(* ===== verification/Bytes.v ===== *)
(** Buffers of bytes, and what [memcpy] and [memcmp] do to them. *)
From Stdlib Require Import ZArith Lia Bool.
From stdpp Require Import base numbers list.
From S2P Require Import Prelude.
Local Open Scope Z_scope.

(** [n] bytes at [p + off]. *)
Definition read_bytes (p : list Z) (off n : Z) : outcome (list Z) :=
  if (0 <=? off) && (0 <=? n) && (off + n <=? vsize p) then Ok (take (Z.to_nat n) (drop (Z.to_nat off) p))
  else Fault IndexOutOfRange.

(** The bytes [src] written at [p + off]. *)
Definition splice (p : list Z) (off : nat) (src : list Z) : list Z :=
  take off p ++ src ++ drop (off + length src) p.
Definition write_bytes (p : list Z) (off : Z) (src : list Z) : outcome (list Z) :=
  if (0 <=? off) && (off + vsize src <=? vsize p) then Ok (splice p (Z.to_nat off) src)
  else Fault IndexOutOfRange.

(** The bytes of [src] where they are enabled, those of [old] elsewhere. *)
Fixpoint select_bytes (old src : list Z) (enable : list bool) : list Z :=
  match old, src, enable with
  | o :: old', s :: src', b :: enable' => (if b : bool then s else o) :: select_bytes old' src' enable'
  | _, _, _ => []
  end.

(** An integer of [n] bytes, as a little-endian host keeps it. *)
Fixpoint le_bytes (n : nat) (v : Z) : list Z :=
  match n with O => [] | S n' => v mod 256 :: le_bytes n' (v / 256) end.

Lemma read_bytes_Ok p off n : 0 <= off -> 0 <= n -> off + n <= vsize p ->
  read_bytes p off n = Ok (take (Z.to_nat n) (drop (Z.to_nat off) p)).
Proof. intros. unfold read_bytes. by replace ((0 <=? off) && (0 <=? n) && (off + n <=? vsize p)) with true by lia. Qed.

Lemma read_bytes_Ok_inv p off n d : read_bytes p off n = Ok d ->
  0 <= off /\ 0 <= n /\ off + n <= vsize p /\ d = take (Z.to_nat n) (drop (Z.to_nat off) p) /\ vsize d = n.
Proof.
  unfold read_bytes. destruct (_ && _) eqn:E; [|done]. intros [= <-]. split_and!; try lia; [done|].
  unfold vsize in *. rewrite length_take, length_drop. lia.
Qed.

Lemma read_bytes_all p : read_bytes p 0 (vsize p) = Ok p.
Proof.
  rewrite read_bytes_Ok by (unfold vsize; lia). unfold vsize. rewrite Nat2Z.id. change (Z.to_nat 0) with 0%nat.
  by rewrite drop_0, firstn_all.
Qed.

Lemma splice_length p off src : (off + length src <= length p)%nat -> length (splice p off src) = length p.
Proof. intros H. unfold splice. rewrite !length_app, length_take, length_drop. lia. Qed.

Lemma splice_all p src : length src = length p -> splice p 0 src = src.
Proof. intros E. unfold splice. rewrite take_0, drop_ge by lia. by rewrite app_nil_r. Qed.

Lemma splice_lookup p off src i : (off + length src <= length p)%nat ->
  splice p off src !! i =
    if decide (off <= i < off + length src)%nat then src !! (i - off)%nat else p !! i.
Proof.
  intros H. unfold splice. destruct (decide _) as [Hd|Hd].
  - rewrite lookup_app_r by (rewrite length_take; lia). rewrite length_take, Nat.min_l by lia.
    by rewrite lookup_app_l by lia.
  - destruct (decide (i < off)%nat).
    + rewrite lookup_app_l by (rewrite length_take; lia). by apply lookup_take_lt.
    + rewrite lookup_app_r by (rewrite length_take; lia). rewrite length_take, Nat.min_l by lia.
      rewrite lookup_app_r by lia. rewrite lookup_drop. f_equal. lia.
Qed.

Lemma write_bytes_Ok p off src : 0 <= off -> off + vsize src <= vsize p ->
  write_bytes p off src = Ok (splice p (Z.to_nat off) src).
Proof. intros. unfold write_bytes. by replace ((0 <=? off) && (off + vsize src <=? vsize p)) with true by lia. Qed.

Lemma write_bytes_Ok_inv p off src p' : write_bytes p off src = Ok p' ->
  0 <= off /\ off + vsize src <= vsize p /\ p' = splice p (Z.to_nat off) src /\ vsize p' = vsize p.
Proof.
  unfold write_bytes. destruct (_ && _) eqn:E; [|done]. intros [= <-]. split_and!; try lia; [done|].
  unfold vsize in *. rewrite splice_length; lia.
Qed.

Lemma select_bytes_length old src en : length src = length old -> length en = length old ->
  length (select_bytes old src en) = length old.
Proof. revert src en. induction old as [|o old IH]; intros [|s src] [|b en]; cbn; try lia. intros. f_equal. apply IH; lia. Qed.

Lemma le_bytes_length n v : length (le_bytes n v) = n.
Proof. revert v. induction n as [|n IH]; intros v; cbn; [done|]. by rewrite IH. Qed.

_WHAT THE EXERCISE ASKS_
Nothing in the records may change; write them out again in full.

_SOLUTION FOR THIS EXERCISE_
(* ===== verification/Bytes.v ===== *)
(** Buffers of bytes, and what [memcpy] and [memcmp] do to them. *)
From Stdlib Require Import ZArith Lia Bool.
From stdpp Require Import base numbers list.
From S2P Require Import Prelude.
Local Open Scope Z_scope.

(** [n] bytes at [p + off]. *)
Definition read_bytes (p : list Z) (off n : Z) : outcome (list Z) :=
  if (0 <=? off) && (0 <=? n) && (off + n <=? vsize p) then Ok (take (Z.to_nat n) (drop (Z.to_nat off) p))
  else Fault IndexOutOfRange.

(** The bytes [src] written at [p + off]. *)
Definition splice (p : list Z) (off : nat) (src : list Z) : list Z :=
  take off p ++ src ++ drop (off + length src) p.
Definition write_bytes (p : list Z) (off : Z) (src : list Z) : outcome (list Z) :=
  if (0 <=? off) && (off + vsize src <=? vsize p) then Ok (splice p (Z.to_nat off) src)
  else Fault IndexOutOfRange.

(** The bytes of [src] where they are enabled, those of [old] elsewhere. *)
Fixpoint select_bytes (old src : list Z) (enable : list bool) : list Z :=
  match old, src, enable with
  | o :: old', s :: src', b :: enable' => (if b : bool then s else o) :: select_bytes old' src' enable'
  | _, _, _ => []
  end.

(** An integer of [n] bytes, as a little-endian host keeps it. *)
Fixpoint le_bytes (n : nat) (v : Z) : list Z :=
  match n with O => [] | S n' => v mod 256 :: le_bytes n' (v / 256) end.

Lemma read_bytes_Ok p off n : 0 <= off -> 0 <= n -> off + n <= vsize p ->
  read_bytes p off n = Ok (take (Z.to_nat n) (drop (Z.to_nat off) p)).
Proof. intros. unfold read_bytes. by replace ((0 <=? off) && (0 <=? n) && (off + n <=? vsize p)) with true by lia. Qed.

Lemma read_bytes_Ok_inv p off n d : read_bytes p off n = Ok d ->
  0 <= off /\ 0 <= n /\ off + n <= vsize p /\ d = take (Z.to_nat n) (drop (Z.to_nat off) p) /\ vsize d = n.
Proof.
  unfold read_bytes. destruct (_ && _) eqn:E; [|done]. intros [= <-]. split_and!; try lia; [done|].
  unfold vsize in *. rewrite length_take, length_drop. lia.
Qed.

Lemma read_bytes_all p : read_bytes p 0 (vsize p) = Ok p.
Proof.
  rewrite read_bytes_Ok by (unfold vsize; lia). unfold vsize. rewrite Nat2Z.id. change (Z.to_nat 0) with 0%nat.
  by rewrite drop_0, firstn_all.
Qed.

Lemma splice_length p off src : (off + length src <= length p)%nat -> length (splice p off src) = length p.
Proof. intros H. unfold splice. rewrite !length_app, length_take, length_drop. lia. Qed.

Lemma splice_all p src : length src = length p -> splice p 0 src = src.
Proof. intros E. unfold splice. rewrite take_0, drop_ge by lia. by rewrite app_nil_r. Qed.

Lemma splice_lookup p off src i : (off + length src <= length p)%nat ->
  splice p off src !! i =
    if decide (off <= i < off + length src)%nat then src !! (i - off)%nat else p !! i.
Proof.
  intros H. unfold splice. destruct (decide _) as [Hd|Hd].
  - rewrite lookup_app_r by (rewrite length_take; lia). rewrite length_take, Nat.min_l by lia.
    by rewrite lookup_app_l by lia.
  - destruct (decide (i < off)%nat).
    + rewrite lookup_app_l by (rewrite length_take; lia). by apply lookup_take_lt.
    + rewrite lookup_app_r by (rewrite length_take; lia). rewrite length_take, Nat.min_l by lia.
      rewrite lookup_app_r by lia. rewrite lookup_drop. f_equal. lia.
Qed.

Lemma write_bytes_Ok p off src : 0 <= off -> off + vsize src <= vsize p ->
  write_bytes p off src = Ok (splice p (Z.to_nat off) src).
Proof. intros. unfold write_bytes. by replace ((0 <=? off) && (off + vsize src <=? vsize p)) with true by lia. Qed.

Lemma write_bytes_Ok_inv p off src p' : write_bytes p off src = Ok p' ->
  0 <= off /\ off + vsize src <= vsize p /\ p' = splice p (Z.to_nat off) src /\ vsize p' = vsize p.
Proof.
  unfold write_bytes. destruct (_ && _) eqn:E; [|done]. intros [= <-]. split_and!; try lia; [done|].
  unfold vsize in *. rewrite splice_length; lia.
Qed.

Lemma select_bytes_length old src en : length src = length old -> length en = length old ->
  length (select_bytes old src en) = length old.
Proof. revert src en. induction old as [|o old IH]; intros [|s src] [|b en]; cbn; try lia. intros. f_equal. apply IH; lia. Qed.

Lemma le_bytes_length n v : length (le_bytes n v) = n.
Proof. revert v. induction n as [|n IH]; intros v; cbn; [done|]. by rewrite IH. Qed.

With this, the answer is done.